In December 1866, a small band of Sioux and Cheyenne led an ambush now known as the Fetterman Fight or Fetterman Massacre.
Much like the skirmish at Peno Creek earlier in the month, a small band of Sioux and Cheyenne were once again harassing troops who were out on wood-cutting detail on December 21, 1866. About ten warriors attacked as the troops returned to Fort Phil Kearny, Wyoming. Colonel Henry B. Carrington sent Captain William J. Fetterman with 80 men, which included two more officers, 76 soldiers, and two civilians — a total of 81 men to relieve the troops hauling back the wood wagons.
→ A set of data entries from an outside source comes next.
(** C16: the form of a new project, sent with its three fields, ends ready to be
    sent again: with an error and the screen as it was (and one more project in
    the list), or with the session of the new project on the screen; the
    interface started anew with [--session] opens that session again. *)
Theorem created_project_reopens hex name workspace task f (w : W) :
  in_sync loads_projects loads_ui (tu_store (ap_tui w)) →
  nf_creating f = false → filled name → filled workspace → filled task →
  ∃ f' w', create_pressed dumps_projects dumps_ui now hex name workspace task (f, w) = ((f', w'), Ok tt) ∧
    nf_creating f' = false ∧
    ((∃ msg, nf_status f' = Some (Failed msg) ∧ ap_stack w' = ap_stack w ∧
        length (st_projects (tu_store (ap_tui w'))) = S (length (st_projects (tu_store (ap_tui w))))) ∨
     (∃ sid, ap_stack w' = SessionScreen ("proj-" +:+ hex) sid :: ap_stack w ∧
        (truthy sid = true → (∀ q, q ∈ st_projects (tu_store (ap_tui w)) → sid ∉ pj_session_ids q) →
         ∀ now',
           let store := new_store loads_projects loads_ui now' (st_files (tu_store (ap_tui w'))) in
           up_last_session_id (st_ui store) = sid ∧
           first_screen (startup_project None (Some sid) store) (Some sid) None = SessionScreen ("proj-" +:+ hex) sid))).
Proof.
  intros Hsync Hc Hn Hw Ht. destruct (create_spec hex name workspace task f w Hc Hn Hw Ht) as (f' & w' & Hr & Hc' & _ & Ho).
  exists f', w'. split; [done|]. split; [done|]. destruct Ho as [[_ [sid Ho]]|[[msg Hm] [Hst Hs]]].
  - right. exists sid. split; [apply Ho|]. intros Hsid Hnew now'.
    pose proof (opened_project_sync _ _ _ _ _ _ _ Hsync Ho) as Hs'.
    rewrite (proj1 (in_sync_reload loads_projects loads_ui _) Hs' now'). cbn zeta.
    destruct Ho as (_ & _ & _ & Hstore & Hps). split; [by rewrite Hstore|].
    unfold startup_project. rewrite Hsid.
    rewrite (find_project sid (append_session now sid (made_project now hex (strip name) (strip workspace) (nf_models f) (ap_tui w)))).
    + unfold first_screen, truthy_opt. cbn. by rewrite Hsid.
    + unfold list_projects. rewrite sort_by_perm, Hps. by left.
    + cbn. by left.
    + intros q Hq Hin. unfold list_projects in Hq. rewrite sort_by_perm, Hps in Hq.
      apply elem_of_cons in Hq as [->|Hq]; [done|]. by apply Hnew in Hq.
  - left. exists msg. split; [done|]. split; [done|]. by rewrite Hs.
Qed.
End facts.

(** ** Concrete runs *)
Module Concrete.
Import TuiStore.Concrete.

(** An orchestrator with the identifiers of its next sessions. *)
#[local] Instance sessions : Orchestrator (list string) := {|
  send A r x :=
    match r in request A return list string * http_result A with
    | PostSession task _ _ =>
        match x with
        | sid :: x' => (x', HttpOk (SessionDict (Some sid) (Some "active") (Some task) None))
        | [] => ([], HttpStatus 503 None)
        end
    | _ => (x, HttpStatus 503 None)
    end;
  silence _ _ _ := 0%Z;
  timeout_text := ""
|}.

Definition started (x : list string) : app (list string) string :=
  (on_mount None None None (new_app "http://h:9000/" x (opened 0 fresh))).1.

Definition submit (hex : string) (fw : new_project_form * app (list string) string) :=
  create_pressed dumps dumps 7 hex " p " "/w" "build" fw.

Lemma reopens_witness :
  ∃ f' w', submit "1a" (new_form, started ["s1"]) = ((f', w'), Ok tt) ∧ nf_creating f' = false ∧
    ((∃ msg, nf_status f' = Some (Failed msg) ∧ ap_stack w' = [LauncherScreen] ∧
        length (st_projects (tu_store (ap_tui w'))) = 1) ∨
     (∃ sid, ap_stack w' = [SessionScreen "proj-1a" sid; LauncherScreen] ∧
        (truthy sid = true → (∀ q : project string, q ∈ [] → sid ∉ pj_session_ids q) →
         ∀ now',
           let store := opened now' (st_files (tu_store (ap_tui w'))) in
           up_last_session_id (st_ui store) = sid ∧
           first_screen (startup_project None (Some sid) store) (Some sid) None = SessionScreen "proj-1a" sid))).
Proof.
  apply (created_project_reopens dumps dumps 7 loads loads loads_dumps loads_dumps "1a" " p " "/w" "build" new_form (started ["s1"])).
  - by apply in_sync_reload.
  - reflexivity.
  - reflexivity.
  - reflexivity.
  - reflexivity.
Defined.

(** A form sent while the orchestrator is down, and again when it answers,
    leaves two projects. *)
Example sent_twice :
  let failed := (submit "1a" (new_form, started [])).1 in
  nf_status failed.1 = Some (Failed "HTTP 503: /v1/sessions") ∧
  let again := (submit "2b" (failed.1, App (Tui (Client "http://h:9000" true ["s1"]) (tu_store (ap_tui failed.2)) initial_state)
                                         (ap_stack failed.2) true false)).1 in
  pj_id <$> st_projects (tu_store (ap_tui again.2)) = ["proj-2b"; "proj-1a"] ∧
  pj_session_ids <$> st_projects (tu_store (ap_tui again.2)) = [["s1"]; []].
Proof. vm_compute. split_and!; reflexivity. Qed.

(** Escape on the screen the interface was started on leaves none. *)
Example escape_to_nothing :
  let w := (on_mount (Some "proj-1a") None None (new_app "http://h" [] (opened 0 fresh))).1 in
  ap_stack w = [ProjectScreen "proj-1a"] ∧ ap_stack (project_key "escape" "proj-1a" w).1 = [].
Proof. split; reflexivity. Qed.
End Concrete.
However, it was an elaborate decoy maneuver to draw soldiers out of the fort. As the small group of Natives was making their attack on the woodcutters, a group of as many as 1,000 Sioux, Cheyenne, and Arapaho warriors were waiting about two miles to the north. Before the troops left the fort, Colonel Henry B. Carrington warned Fetterman that he was not to cross Lodge Trail Ridge, where he would be out of sight of the fort under any circumstances. However, just as the Indians had planned, Fetterman allowed a small party of warriors to ‘decoy’ him northward well beyond the ridge and into a carefully rehearsed ambush prepared by Chief Red Cloud and Minneconjou Sioux Chief High Back Bone.
As soon as the soldiers were out of sight of the fort, the concealed warriors, which included Sioux warriors Crazy Horse, Black Shield, and White Bull, struck. On the north-south ridge that would become known as Massacre Hill, the warriors, perfectly following the plan, annihilated the small force to the last man. The battle lasted only about half an hour. Relief columns from the fort, which scattered the Indians, were too late to rescue Fetterman and his men. Captains Fetterman and Frederick H. Brown reportedly shot each other in the head simultaneously at the end of the battle.
Nonetheless, casualties among the Indians were great because they were poorly armed to compete with the new repeating rifles of the soldiers. The Cheyenne lost two men, the Arapaho one and the Lakota Sioux, about 60. Perhaps 100 were wounded.
The Indians named this battle “The Battle of the Hundred Slain.” The whites knew it as the Fetterman Massacre because the soldiers were led by Captain Fetterman, who had boasted that he could defeat the entire Sioux Nation with a single company of cavalrymen. The battle was the worst defeat inflicted on the Army by the Plains Indians until then.
Following the Fetterman Massacre, Carrington hired civilians John “Portugee” Phillips and Daniel Dixon to carry a message to the telegraph station at Horseshoe Bend, near Fort Laramie, requesting reinforcements to Omaha headquarters. Phillips continued on through a snowstorm to Fort Laramie on a 236-mile ride, honored in the annals of Wyoming history.
In the meantime, when the news of the Fetterman Massacre reached the East, it caused much excitement. Colonel Carrington was severely criticized, and he, in turn, complained that Philip St. George Cooke, the department commander, had refused reinforcements and that 700 men were insufficient to garrison three posts in the heart of the hostile Indian country. Carrington was replaced in January 1867.
President Andrew Johnson ordered an investigation, which would result in the withdrawal of the troops from the Powder River country in accordance with the treaties then in existence. Forts Reno, Philip Kearny, and C. F. Smith would later be abandoned in August 1868. Cheyenne warrior Little Wolf afterward burned the buildings at Fort Philip Kearny.
Today, the stockade of Fort Phil Kearny has been reconstructed. Both the Fetterman Massacre and Wagon Box Fight lie within a few miles of one another just off I-90 in the vicinity of Story, Wyoming. The fort and Wagon Box sites are located on secondary roads, and the Fetterman Massacre site is on U.S. 87.
The State of Wyoming operates the site, which is located near Banner, Wyoming.